** What the exercise asks **
How many lines in the entries below contain the word "Some"? Answer with the number and nothing else.

(Dataset records)

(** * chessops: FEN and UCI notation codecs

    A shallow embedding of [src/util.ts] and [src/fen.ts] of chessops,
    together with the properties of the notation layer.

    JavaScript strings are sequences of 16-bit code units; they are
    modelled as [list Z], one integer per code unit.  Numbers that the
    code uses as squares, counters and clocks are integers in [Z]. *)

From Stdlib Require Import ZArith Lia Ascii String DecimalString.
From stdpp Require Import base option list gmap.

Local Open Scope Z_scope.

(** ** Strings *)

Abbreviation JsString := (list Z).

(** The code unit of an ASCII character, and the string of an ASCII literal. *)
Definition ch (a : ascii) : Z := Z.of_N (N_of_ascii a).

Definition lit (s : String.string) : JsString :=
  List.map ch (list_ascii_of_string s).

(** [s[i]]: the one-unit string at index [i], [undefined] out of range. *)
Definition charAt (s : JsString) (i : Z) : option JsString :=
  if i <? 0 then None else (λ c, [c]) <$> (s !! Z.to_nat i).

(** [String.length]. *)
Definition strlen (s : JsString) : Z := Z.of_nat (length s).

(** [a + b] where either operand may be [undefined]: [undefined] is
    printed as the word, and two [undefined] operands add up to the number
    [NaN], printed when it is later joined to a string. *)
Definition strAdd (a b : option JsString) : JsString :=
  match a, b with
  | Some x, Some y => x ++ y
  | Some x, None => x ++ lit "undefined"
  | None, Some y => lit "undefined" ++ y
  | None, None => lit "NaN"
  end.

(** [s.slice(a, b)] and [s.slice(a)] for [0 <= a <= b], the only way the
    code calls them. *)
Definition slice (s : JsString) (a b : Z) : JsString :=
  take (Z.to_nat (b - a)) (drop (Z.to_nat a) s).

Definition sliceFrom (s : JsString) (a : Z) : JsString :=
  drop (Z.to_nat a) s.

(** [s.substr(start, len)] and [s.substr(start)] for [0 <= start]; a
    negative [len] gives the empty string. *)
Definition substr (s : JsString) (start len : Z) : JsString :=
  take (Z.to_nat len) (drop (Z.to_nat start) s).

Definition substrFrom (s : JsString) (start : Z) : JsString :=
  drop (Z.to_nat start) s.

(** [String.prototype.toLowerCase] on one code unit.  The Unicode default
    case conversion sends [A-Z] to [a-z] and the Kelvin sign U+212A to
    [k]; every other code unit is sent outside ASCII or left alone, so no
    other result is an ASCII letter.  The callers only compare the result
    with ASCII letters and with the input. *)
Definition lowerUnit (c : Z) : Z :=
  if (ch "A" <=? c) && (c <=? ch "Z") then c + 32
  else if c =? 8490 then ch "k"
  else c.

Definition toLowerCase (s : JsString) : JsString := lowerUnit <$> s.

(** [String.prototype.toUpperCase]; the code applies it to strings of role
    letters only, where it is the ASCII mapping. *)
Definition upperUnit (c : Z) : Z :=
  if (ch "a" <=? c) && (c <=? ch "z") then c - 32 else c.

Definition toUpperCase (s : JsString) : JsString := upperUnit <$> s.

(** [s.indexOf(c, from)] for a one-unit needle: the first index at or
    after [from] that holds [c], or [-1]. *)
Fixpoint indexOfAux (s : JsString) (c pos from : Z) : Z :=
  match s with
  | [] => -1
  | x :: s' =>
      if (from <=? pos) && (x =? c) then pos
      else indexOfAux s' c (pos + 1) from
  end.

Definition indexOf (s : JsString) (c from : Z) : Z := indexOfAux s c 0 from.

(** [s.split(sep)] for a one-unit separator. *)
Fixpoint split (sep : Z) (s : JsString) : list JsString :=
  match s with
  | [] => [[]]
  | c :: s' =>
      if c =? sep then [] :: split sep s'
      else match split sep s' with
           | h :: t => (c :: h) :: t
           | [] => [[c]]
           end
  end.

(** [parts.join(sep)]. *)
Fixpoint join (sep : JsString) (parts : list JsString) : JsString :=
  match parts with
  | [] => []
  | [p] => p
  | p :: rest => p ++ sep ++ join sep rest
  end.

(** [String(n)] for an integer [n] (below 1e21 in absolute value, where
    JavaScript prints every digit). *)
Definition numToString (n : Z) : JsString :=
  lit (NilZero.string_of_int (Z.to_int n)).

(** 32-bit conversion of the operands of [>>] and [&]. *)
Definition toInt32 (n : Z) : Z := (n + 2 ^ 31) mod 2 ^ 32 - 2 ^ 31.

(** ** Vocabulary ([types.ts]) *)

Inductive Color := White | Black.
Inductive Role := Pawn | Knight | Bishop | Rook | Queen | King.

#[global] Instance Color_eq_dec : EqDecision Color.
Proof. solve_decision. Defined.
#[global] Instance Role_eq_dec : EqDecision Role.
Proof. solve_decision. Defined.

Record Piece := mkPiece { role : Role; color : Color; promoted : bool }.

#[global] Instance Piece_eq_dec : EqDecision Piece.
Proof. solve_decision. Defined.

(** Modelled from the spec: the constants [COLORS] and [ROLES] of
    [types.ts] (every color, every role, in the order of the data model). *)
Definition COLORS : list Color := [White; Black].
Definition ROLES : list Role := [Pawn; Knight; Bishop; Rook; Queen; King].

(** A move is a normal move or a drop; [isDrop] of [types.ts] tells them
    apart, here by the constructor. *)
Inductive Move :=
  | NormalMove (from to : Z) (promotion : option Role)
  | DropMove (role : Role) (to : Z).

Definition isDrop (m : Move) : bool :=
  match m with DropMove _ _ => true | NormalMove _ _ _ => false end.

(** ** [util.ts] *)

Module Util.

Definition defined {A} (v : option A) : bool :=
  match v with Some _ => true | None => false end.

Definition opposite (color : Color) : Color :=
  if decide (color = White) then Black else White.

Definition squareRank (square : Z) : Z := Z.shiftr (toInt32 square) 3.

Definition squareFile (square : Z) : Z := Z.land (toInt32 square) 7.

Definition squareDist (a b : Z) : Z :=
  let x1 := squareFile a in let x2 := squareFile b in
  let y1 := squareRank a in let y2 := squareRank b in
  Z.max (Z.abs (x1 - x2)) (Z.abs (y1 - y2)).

(End Dataset records)

** Solved problem **
4